Marijuana Dispensaries are Finally Open, So is it Legal Yet?
By Mariah Metzger
Some would believe marijuana legalization is finally underway. Mayor Bill de Blasio set the wheel in motion by decriminalizing marijuana November of last year.
Now, throughout New York State, at least eight dispensaries have opened with more plans for more in the works.
But is it really legal yet?
What seems to be troubling most of us is the strict limitations on who is entitled to medical marijuana.

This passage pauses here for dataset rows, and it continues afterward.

Lemma exec_ok o cs w :
  nothrow_move elT || nothrow_move elE = true ->
  calm (throws w) -> shows cs w -> after elT elE o cs <> None -> outcome_ok o cs w.
Proof.
  intros Hn Hc Hw Hv. destruct o as [i s|i s|i s|i s|i j|i j|i j]; cbn [after] in Hv;
    (destruct (cs !! i) as [c|] eqn:Hi; [|done]); cbn in Hv.
  1-4: destruct (resolve s cs) as [v|] eqn:Hs; [|done]; unfold Programs.outcome_ok; cbn [exec after];
    rewrite Hi; cbn [mbind option_bind]; rewrite Hs; cbn [mbind option_bind].
  - eapply wp_mono; [by apply (single_ok _ _ i s cs w c v emplace_rebinds)|cbn; eauto|cbn; auto].
  - eapply wp_mono; [by apply (single_ok _ _ i s cs w c v emplace_error_rebinds)|cbn; eauto|cbn; auto].
  - eapply wp_mono; [by apply (single_ok _ _ i s cs w c v assign_value_rebinds)|cbn; eauto|cbn; auto].
  - eapply wp_mono; [by apply (single_ok _ _ i s cs w c v assign_error_rebinds)|cbn; eauto|cbn; auto].
  - destruct (cs !! j) as [d|] eqn:Hj; [|done]. by eapply assign_ok.
  - destruct (cs !! j) as [d|] eqn:Hj; [|done]. by eapply assign_ok.
  - destruct (cs !! j) as [d|] eqn:Hj; [|done]. by eapply swap_ok.
Qed.

Lemma unbox_box (c : T + E) : unbox (box c) = Some c.
Proof. by destruct c. Qed.

Lemma destroy_ok i cs w c :
  shows cs w -> cs !! i = Some c ->
  exists w', Expected.destroy elT elE hook false i w = Ret tt w' /\
    objects w' = <[i := mk_expected Raw St_switching]> (objects w).
Proof.
  intros Hw Hi. pose proof (Programs.shows_lookup _ _ _ _ _ Hw Hi) as Ho.
  assert (wp (Expected.destroy elT elE hook false i)
    (fun _ w' => objects w' = <[i := mk_expected Raw St_switching]> (objects w)) (fun _ => False) w) as Hwp.
  { unfold Expected.destroy. destruct c as [v|e]; cbn [box] in *; do 4 wstep; cbv zeta; do 2 wstep;
      [rewrite bool_decide_eq_true_2 by done|rewrite bool_decide_eq_false_2 by done]; wstep; by objs. }
  destruct (wp_no_throw _ _ _ _ Hwp (fun _ H => H)) as ([] & w' & E1 & E2). by exists w'.
Qed.

(** The body of the copy and of the move constructor of object [i] from object [j]
    builds the member there is, or throws. *)
Lemma construct_body {A} (m : Expected.slot T E A) (a : arg (world T E) A) i w x v sp :
  objects w !! i = Some (mk_expected Raw x) -> (forall b, sp b (objects w) !! i = Some (mk_expected Raw x)) ->
  arg_at a w v sp ->
  let b := next_throw no_exceptions (nothrow a) (throws w) in
  let w' := mk_world (sp b (objects w)) (script_after no_exceptions (nothrow a) (throws w)) in
  (let! v := World.make no_exceptions a in Expected.construct_member m i v) w =
    if b then Throw w' else Ret tt (upd i (mk_expected (Expected.wrap_member m v) x) w').
Proof.
  intros Hi Hsp Ha b w'. pose proof (make_next no_exceptions a w v sp Ha) as Em. cbn zeta in Em. fold b w' in Em.
  destruct b; [by rewrite (bind_Throw _ _ _ _ Em)|]. rewrite (bind_Ret _ _ _ _ _ Em).
  unfold Expected.construct_member, World.object, bind, w'. cbn. by rewrite Hsp.
Qed.

(** A constructor whose body throws destroys the base, in which nothing lives. *)
Lemma destroy_raw trivial i w st :
  objects w !! i = Some (mk_expected Raw st) -> st <> St_switching ->
  Expected.destroy elT elE hook trivial i w = if trivial then Ret tt w else Fault.
Proof.
  intros Hi Hst. unfold Expected.destroy. destruct trivial; [done|].
  unfold Expected.require_settled, Expected.settled, Expected.state, Expected.set_state, Expected.destroy_member,
    Expected.member_ref, World.object, World.set_object, modify, bind, ret, metl_harden.
  rewrite Hi. cbn. rewrite bool_decide_eq_false_2 by done. cbn. rewrite Hi. cbn. rewrite Hi. cbn.
  destruct st; case_bool_decide; try done; cbn; by rewrite lookup_insert_eq.
Qed.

According to the New York Health government website people who are eligible must be diagnosed ”with a specific severe, debilitating or life threatening condition.” It states that legally, this would be cancer, HIV infection or AIDS, amyotrophic lateral sclerosis (ALS), Parkinson’s disease, multiple sclerosis, spinal cord injury with spasticity, epilepsy, inflammatory bowel disease, neuropathy, and Huntington’s disease.
What about the people who suffer from anxiety, depression, Rheumatoid arthritis (which is a form of arthritis that means chronic pain in your joints, for the rest of your life), PTSD, Crohn’s disease?
This leaves many people who could be benefiting from medical marijuana in the dust.
If we can remove the stigma that follows marijuana, we will be able to get sick people the medical help they need.
Besides marijuana, the only other thing a doctor can prescribe to someone who is sick would be a prescription drug. Opioid painkillers, which is your vicodin, oxycontin, percocets, kill 44 people per day according to the Centers for Disease Control and Prevention.
Staten Island itself is suffering a major heroin addiction among its residents. This is because heroin gives the same effect that opioids do, and is costing a fraction less of what pills are.
It has been previously believed, but not proven, that marijuana was a gateway drug to heroin.
However, when looking at the increased use of prescription drug abuse you can clearly see this notion is false.
The idea of marijuana being a gateway drug has to be left behind. There is way too much compelling data and studies that proves marijuana can be medicinal.
Take a step back from the idea that has been shoved down your throat since the beginning of time that marijuana is a gateway drug. Marijuana is a non-addictive substance, with no withdrawal symptoms, and better yet, no side effects.
Cigarettes and alcohol have killed more people in the past year than marijuana ever has. There are at least 480,000 deaths per year from cigarettes, also according to the CDC.
Alcohol clocks in at 88,000 deaths per year. While marijuana has been involved in some deaths, it has never been a direct cause. No one has ever ingested so much THC that they died.
When Mayor de Blasio decriminalized marijuana, he got a lot of backlash from it. Not only from the public, but from the police and other state officials as well.
However, de Blasio has got it right. Marijuana arrests are now decreasing, which is saving time and money.
So how come the healthcare industry can dish out prescription painkillers to anyone in need, but we have harsh restrictions on medical marijuana?
The healthcare industry is having such a hard time due to political pushback, that as much lobbying that was done for medical marijuana there is just as much lobbying against it.
There is also problems with labeling cost to medical marijuana. Currently for someone prescribed in New York, it could cost $100-$300 per dose.
According to New York Magazine, they would not receive the physical plant, but would receive a dropper of liquid marijuana.
This doesn’t include the $50 to apply for the ID card or money spent on doctors visits to obtain it.
This is costing low-income New Yorkers serious cash. If no one can afford to use medicinal marijuana, how can we go about using it?
There is very slow progress being made. What we need is a reclassification of marijuana.
Once we reevaluate the drug, it will be taken out of the same category as heroin and other opiate drugs.
We need more political action for the use of marijuana medicinally, at the very least.
With more political action, there will be more changes for the people in need of the drug.